- 31.03
- 2020
- 16:20
- Abraji
Liberdade de expressão
Abraji apoia jornalistas que deixaram entrevista após nova agressão de Bolsonaro
Os setoristas do Palácio da Alvorada, que esperam o presidente para as primeiras declarações do dia, deixaram na manhã de 31.mar.2020 o espaço onde se posicionam para ouvir o presidente, depois de Jair Bolsonaro incentivar um grupo de apoiadores a hostilizá-los.
Às 8h35, quando Bolsonaro se dirigiu ao local, foi primeiramente questionado sobre quando assinaria o decreto aprovado pelo Congresso para auxiliar trabalhadores informais durante a crise da covid-19. Cerca de cinco minutos depois do início da conversa, um repórter fez menção à postura do ministro da Saúde, Luiz Henrique Mandetta, que tem dado orientações alinhadas às autoridades sanitárias e contrárias às declarações de Bolsonaro:
“Presidente, o que senhor tem a dizer da declaração do ministro Mandetta, contra o isolamento vertical, dizendo que os idosos não vivem numa cápsula, apontando problemas, isso não vai contra o discurso do senhor? O ministro também falou que não recomendaria uma ida, como o senhor fez no domingo, a Ceilândia e Taguatinga…”
O presidente respondeu:
“Eu não sei o que ele falou. Eu parto do princípio que eu tenho que ver, não só ler o que está escrito. Não se esqueçam de que eu sou presidente”.
Instantes depois, um dos fãs do presidente, que ocupam outra área, ao lado do espaço destinado aos jornalistas, gritou que a imprensa “jogava o ministro contra o presidente”. A reação de Bolsonaro, em lugar de acalmar os ânimos, foi incentivar seu apoiador a falar e, ao mesmo tempo, mandar que os repórteres ficassem quietos.
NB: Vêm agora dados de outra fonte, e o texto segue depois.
(** What serving one request does to the daemon. *)
Lemma serve_spec (p : daemon.process) (line : jsstring) (req : daemon.RpcRequest) :
  daemon.exit_code p = None ->
  request_line line req ->
  let q := proxy.serve SECRET_TOKEN array_token session p (line ++ [LF]) in
  let P := daemon.handleRequest SECRET_TOKEN array_token req in
  daemon.written (daemon.journal q)
  = daemon.written (daemon.journal p)
    ++ [daemon.line_of (daemon.reply req (proxy.eval session (daemon.status p) P))]
  /\ proxy.calls (daemon.journal q)
     = proxy.calls (daemon.journal p) ++ proxy.invoked session (daemon.status p) P
  /\ daemon.handled (daemon.journal q) = daemon.handled (daemon.journal p) ++ [req]
  /\ daemon.immediates q
     = daemon.immediates p ++ proxy.scheduled session (daemon.status p) P
  /\ daemon.pending q = daemon.pending p
  /\ daemon.status q = daemon.status p
  /\ vitals q = vitals p.
Proof.
  intros Hrun (Hnl & Hparse & Hreq) q P.
  pose proof (handleRequest_prompt req) as Hprompt. fold P in Hprompt.
  unfold proxy.serve in q. cbv zeta in q.
  assert (Hstep : daemon.step SECRET_TOKEN array_token (loopback.accept p) (daemon.Data (line ++ [LF]))
                  = match daemon.run req P
                            (daemon.log [daemon.Handle req]
                               (daemon.set_buf [] (loopback.accept p))) with
                    | (s', Some c) => daemon.respond req c s'
                    | (s', None) => s'
                    end).
  { unfold daemon.step. cbn [loopback.accept daemon.exit_code daemon.destroyed].
    rewrite Hrun. apply (on_data_line SECRET_TOKEN array_token _ line req); try assumption.
    reflexivity. }
  destruct Hprompt as [c | k Hk | t c | call k Hk].
  - eassert (Hq : q = _).
    { subst q. rewrite Hstep. cbn [daemon.run]. rewrite respond_not_null by exact Hreq. crunch.
      rewrite <- !app_assoc, skipn_exact. cbn [app proxy.calls fold_left].
      unfold daemon.step. crunch. rewrite Hrun. reflexivity. }
    clearbody q. subst q. cbn [proxy.eval proxy.invoked proxy.scheduled]. crunch.
    rewrite !written_app, !handled_app, !calls_app.
    cbn [daemon.written daemon.handled proxy.calls]. rewrite !app_nil_r.
    repeat split.
  - destruct (Hk (daemon.status p)) as [c Hc].
    eassert (Hq : q = _).
    { subst q. rewrite Hstep. cbn [daemon.run]. crunch. rewrite Hc.
      cbn [daemon.run]. rewrite respond_not_null by exact Hreq. crunch.
      rewrite <- !app_assoc, skipn_exact. cbn [app proxy.calls fold_left].
      unfold daemon.step. crunch. rewrite Hrun. reflexivity. }
    clearbody q. subst q. cbn [proxy.eval proxy.invoked proxy.scheduled]. rewrite Hc.
    cbn [proxy.eval proxy.invoked proxy.scheduled]. crunch.
    rewrite !written_app, !handled_app, !calls_app.
    cbn [daemon.written daemon.handled proxy.calls]. rewrite !app_nil_r.
    repeat split.
  - eassert (Hq : q = _).
    { subst q. rewrite Hstep. cbn [daemon.run]. rewrite respond_not_null by exact Hreq. crunch.
      rewrite <- !app_assoc, skipn_exact. cbn [app proxy.calls fold_left].
      unfold daemon.step. crunch. rewrite Hrun. reflexivity. }
    clearbody q. subst q. cbn [proxy.eval proxy.invoked proxy.scheduled]. crunch.
    rewrite !written_app, !handled_app, !calls_app.
    cbn [daemon.written daemon.handled proxy.calls]. rewrite !app_nil_r.
    repeat split.
  - destruct (Hk (session call)) as [c Hc].
    eassert (Hq : q = _).
    { subst q. rewrite Hstep. cbn [daemon.run]. crunch.
      rewrite <- !app_assoc, skipn_exact. cbn [app proxy.calls fold_left].
      unfold daemon.step. crunch.
      rewrite Hrun, nth_error_last, remove_nth_last, Hc.
      cbn [daemon.run]. rewrite respond_not_null by exact Hreq. crunch. rewrite Hrun. reflexivity. }
    clearbody q. subst q. cbn [proxy.eval proxy.invoked proxy.scheduled]. rewrite Hc.
    cbn [proxy.eval proxy.invoked proxy.scheduled]. crunch.
    rewrite !written_app, !handled_app, !calls_app.
    cbn [daemon.written daemon.handled proxy.calls app]. rewrite !app_nil_r.
    repeat split.
Qed.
“É ele que vai falar, não é [sic] vocês, não”, disse Bolsonaro.
Os demais integrantes da claque começaram a ofender os nove profissionais, que, por precaução frente ao comportamento hostil dos militantes e temendo agressões físicas, se afastaram da grade próxima ao presidente.
Ao deixar a entrevista, o presidente prosseguiu com as provocações e recorreu ao sarcasmo:
“Já vai embora? Vai abandonar o povo? A imprensa que não gosta do povo”, afirmou o presidente.
Para a Abraji, a recorrência de tal comportamento por parte do presidente da República evidenciou, no último ano, as situações aflitivas às quais os jornalistas estão expostos no exercício da profissão. Também serviu de exemplo para autoridades em outros poderes e esferas de governo, que passaram a adotar comportamento semelhante. A hostilidade contraria decreto assinado pelo próprio Jair Bolsonaro, que considera o trabalho dos jornalistas essencial, bem como a cartilha de proteção dos direitos humanos de comunicadores reeditada no início de março pelo Ministério da Mulher, da Família e dos Direitos Humanos.
A diretoria da Abraji se solidariza com os setoristas em sua iniciativa de abandonar o espaço reservado à imprensa no Palácio da Alvorada, motivada pela percepção de risco à própria integridade física e psicológica. Exigimos da presidência da República respeito aos profissionais de imprensa, os quais vêm arriscando a própria saúde na tentativa de evitar a tragédia humanitária que a pandemia de covid-19 pode se tornar, caso os cidadãos não estejam informados sobre as medidas de prevenção recomendadas pelas autoridades sanitárias. Reiteramos, além disso, que a imprensa cumpre sua função social quando interpela as autoridades a respeito de suas ações, ou falta delas, no combate ao novo coronavírus.
Diretoria da Abraji, 31 de março de 2020.